As you can see, what you must always keep in mind is a very strong sense of cause and effect. In screenwriter’s terminology, this directly relates to the important concepts of setup and payoff. Very simply, a setup is piece of information given earlier in a story that lays the groundwork for (“sets up”) a related piece of information later in the structure (the “payoff”). This excellent device allows you to break up important revelations into smaller pieces and pepper them throughout the story. It also permits drama to build gradually, often creates instant foreshadowing, and fills your narrative with textural detail.

A great example of setup and payoff can be found in Raiders of the Lost Ark (and in fact the film is filled with textbook examples). Todt, the evil Nazi agent, burns his hand on the hot Egyptian amulet in Marian Ravenwood’s bar (setup). Later we learn that the Nazis have begun to dig for the Ark, and Indy reasons that they must somehow have a copy of the amulet (further setup). Immediately following, we see that Todt bears a nasty burn scar upon his hand in the exact image of one side of the amulet (payoff). This is a classic example of how to work important information into the body of your story.

In Thelma & Louise, the setups and payoffs are smaller, but no less important, and often relate more to character detail than to plot. When J.D. tells Thelma of his gentleman-bandit method of robbing stores and gas stations, it functions as a setup that pays off during Thelma’s later robbery of a store, during which she quotes J.D.’s lines. Many of these tiny details will not appear in your outline, but will only become apparent when you begin to write the script.

When you write setups and payoffs, you will see they require a lot of back and forth between parts of the outline, sometimes seeding the payoff before you even know what the setup will be. Especially in the thriller, mystery, and noir genres, setups and payoffs often drive the entire story. Watch The Sting and see if it doesn’t make your head spin as you contemplate the sheer amount of story planning involved to get all of its setups and payoffs to function smoothly.

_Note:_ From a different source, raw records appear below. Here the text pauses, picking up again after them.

(** [take_delivery] sets the trace id and logs these lines. *)
Lemma take_delivery_spec workerID env d w :
  exists trace d' l bs,
    take_delivery workerID env d w = ((trace, d'),
      {| base := bs; breaker := breaker w; settled := settled w;
         logs := logs w ++ received_lines workerID env trace d |}) /\
    same_message d d' /\ d_Headers d' = Some l /\
    deref (Retry.heap bs) (Some l) = <[trace_header := AString trace]> (deref (hp w) (d_Headers d)) /\
    Retry.outgoing bs = sentout w /\ Retry.pworld bs = Retry.pworld (base w).
Proof.
  destruct (ensure_trace_spec env d w) as (trace & d' & l & bs & E & Hsame & Hrest).
  exists trace, d', l, bs. split; [|done]. pose proof Hsame as (_ & _ & _ & Hb & Ht).
  unfold take_delivery, log_received, received_lines, log. cbv [mbind M_bind]. rewrite E, Hb, Ht.
  destruct (Json.unmarshal_map (d_Body d)) as [event []]; run_m; simpl; by rewrite <- ?app_assoc.
Qed.

(** Resetting the breaker leaves the rest of the world alone. *)
Lemma reset_world now w :
  base (snd (ResetCircuitBreaker now w)) = base w /\
  settled (snd (ResetCircuitBreaker now w)) = settled w /\
  breaker (snd (ResetCircuitBreaker now w)) = (fst ∘ CB.Reset now) <$> breaker w.
Proof. unfold ResetCircuitBreaker. run_m. by destruct (breaker w) eqn:E; rewrite ?E. Qed.

Lemma reset_settled now w : settled (snd (ResetCircuitBreaker now w)) = settled w.
Proof. apply reset_world. Qed.

(** The breaker's answer does not touch anything else. *)
Lemma allowed_spec env w : exists ok cb, allowed env w = (ok, w <| breaker := cb |>) /\
  (breaker w = None -> ok = true /\ cb = None).
Proof.
  unfold allowed. destruct (breaker w) as [cb|] eqn:E.
  - destruct (CB.AllowRequest _ _ _) as [[ok cb'] ev]. by exists ok, (Some cb').
  - exists true, None. split; [|done]. destruct w. simpl in *. by subst.
Qed.

(** A failed message is acknowledged exactly when the publisher took it again. *)
Lemma handle_failure_spec maxRetries wid env trace d ctx err w :
  let w' := snd (handle_failure maxRetries wid env trace d ctx err w) in
  let '(re, bs) := Retry.Retry (t_retry env) d (Retry.NewHandler maxRetries) (base w) in
  base w' = bs /\
  breaker w' = (fun cb => fst (CB.RecordFailure (t_fail env) (t_fail' env) cb)) <$> breaker w /\
  settled w' = settled w ++ [match re with None => Msg.Ack ctx | Some _ => Msg.Nack false ctx end].
Proof.
  unfold handle_failure, log, on_breaker, on_base, settle. run_m.
  destruct (Retry.Retry _ _ _ _) as [[e|] bs]; simpl; [|done].
  destruct (search _ e); done.
Qed.

Lemma handle_failure_requeued maxRetries wid env trace d ctx err w bs :
  Retry.Retry (t_retry env) d (Retry.NewHandler maxRetries) (base w) = (None, bs) ->
  logs (snd (handle_failure maxRetries wid env trace d ctx err w)) = logs w ++
    [LHandlerError (IsExpectedRetry (Some err)) wid (Msg.GetTraceID (hp w) ctx) (Error err)] ++
    [LRequeued wid trace (int64 (Msg.GetRetryCount (Retry.heap bs) ctx + 1))].
Proof.
  intros Hr. unfold handle_failure, log, on_breaker, on_base, settle. run_m.
  rewrite Hr. simpl. by rewrite <- app_assoc.
Qed.

(** The handler does not settle deliveries. *)
Definition polite (h : HandlerService) : Prop :=
  forall ctx w, settled (snd (h ctx w)) = settled w.

Definition type_of (d : Delivery) : string := Msg.GetType {| Msg.Delivery := d |}.

(** After the handler failed and left world [w1], the message was handed to the publisher
    again and accepted. *)
Definition republished (d : Delivery) (w1 w' : World) : Prop :=
  exists o, sentout w' = sentout w1 ++ [o] /\ Retry.o_Error o = None /\
    Exchange (Retry.o_Message o) = d_Exchange d /\ RoutingKey (Retry.o_Message o) = d_RoutingKey d /\
    p_Body (Message (Retry.o_Message o)) = d_Body d.

Lemma Retry_accepted now d maxRetries bs bs' :
  Retry.Retry now d (Retry.NewHandler maxRetries) bs = (None, bs') ->
  exists o, Retry.outgoing bs' = Retry.outgoing bs ++ [o] /\ Retry.o_Error o = None /\
    Exchange (Retry.o_Message o) = d_Exchange d /\ RoutingKey (Retry.o_Message o) = d_RoutingKey d /\
    p_Body (Message (Retry.o_Message o)) = d_Body d.
Proof.
  intros Hr. destruct (Z.lt_ge_cases (count (Retry.heap bs) d) maxRetries) as [Hlt|Hge].
  - destruct (Retry.Retry_publishes now d (Retry.NewHandler maxRetries) bs Hlt)
      as (h & pw & e & _ & _ & E).
    rewrite E in Hr. injection Hr as -> <-. simpl. eexists. by split_and!.
  - by rewrite Retry.Retry_exhausted in Hr.
Qed.

(** Why a delivery may be acknowledged, or rejected, by its handler. *)
Definition ack_reason (h : option HandlerService) (d : Delivery) (w' : World) : Prop :=
  h = None \/
  (exists f ctx w0 r w1, h = Some f /\ same_message d (Msg.Delivery ctx) /\
     f ctx w0 = (r, w1) /\ (r = None \/ republished d w1 w')).

Definition handler_failed (h : option HandlerService) (d : Delivery) : Prop :=
  exists f ctx w1 e, h = Some f /\ same_message d (Msg.Delivery ctx) /\ fst (f ctx w1) = Some e.

Lemma serve_settles router maxRetries wid env trace d d' w :
  (forall t h, Router.GetHandler t router = Some h -> polite h) -> same_message d d' ->
  let w' := snd (serve router maxRetries wid env trace d' {| Msg.Delivery := d' |} w) in
  let handler := Router.GetHandler (type_of d) router in
  (settled w' = settled w ++ [Msg.CallAck (d_DeliveryTag d)] /\ ack_reason handler d w') \/
  (settled w' = settled w ++ [Msg.CallNack (d_DeliveryTag d) false] /\ handler_failed handler d).
Proof.
  intros Hpol Hsame. pose proof Hsame as (Htag & Hex & Hrk & Hbody & _).
  set (ctx := {| Msg.Delivery := d' |}). unfold serve.
  replace (type_of d) with (Msg.GetType ctx) by (unfold Msg.GetType, type_of; simpl; by rewrite Hbody).
  destruct (Router.GetHandler (Msg.GetType ctx) router) as [f|] eqn:Eh; simpl.
  2: { left. unfold log, settle. run_m. unfold Msg.Ack. simpl. rewrite Htag. split; [done|by left]. }
  unfold mbind, M_bind. pose proof (Hpol _ _ Eh ctx w) as Hp.
  destruct (f ctx w) as [[e|] w1] eqn:Ef; simpl in Hp.
  - pose proof (handle_failure_spec maxRetries wid env trace d' ctx e w1) as Hf. simpl in Hf.
    destruct (Retry.Retry _ _ _ _) as [[re|] bs] eqn:Er; destruct Hf as (Hb & _ & ->); rewrite Hp.
    + right. unfold Msg.Nack. simpl. rewrite Htag. split; [done|].
      exists f, ctx, w, e. by rewrite Ef.
    + left. unfold Msg.Ack. simpl. rewrite Htag. split; [done|]. right.
      exists f, ctx, w, (Some e), w1. split_and!; try done. right.
      destruct (Retry_accepted _ _ _ _ _ Er) as (o & Ho & He & H1 & H2 & H3).
      exists o. rewrite Hb, <- Hex, <- Hrk, <- Hbody. by split_and!.
  - left. split.
    + unfold handle_success, settle, log, on_breaker. run_m. unfold Msg.Ack. simpl.
      destruct (ack_error env); simpl; by rewrite Hp, Htag.
    + right. exists f, ctx, w, None, w1. by split_and!; [..|left].
Qed.


(** ** Messages whose handler always fails *)

Definition failing (e : error) : HandlerService := fun _ => mret (Some e).

Lemma count_eq h h' d d' :
  deref h (d_Headers d) !! Msg.CountHeader = deref h' (d_Headers d') !! Msg.CountHeader ->
  count h d = count h' d'.
Proof.
  unfold Msg.GetRetryCount. simpl.
  destruct (d_Headers d), (d_Headers d'); try done; intros Heq.
  - by rewrite Heq.
  - unfold deref at 2 in Heq. rewrite lookup_empty in Heq. by rewrite Heq.
  - unfold deref at 1 in Heq. rewrite lookup_empty in Heq. by rewrite <- Heq.
Qed.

Screenplays, in contrast to many other kinds of writings, often require meticulous planning to pull off. Their built-in time limit coupled with their need to constantly generate forward motion require that you carefully consider how each detail fits together with every other. Thorough plotting and proper fermentation of your idea in the outline stage is its own reward, as not only will your work be tighter, leaner, and stronger, but when you sit down to write the first draft, it will practically type itself.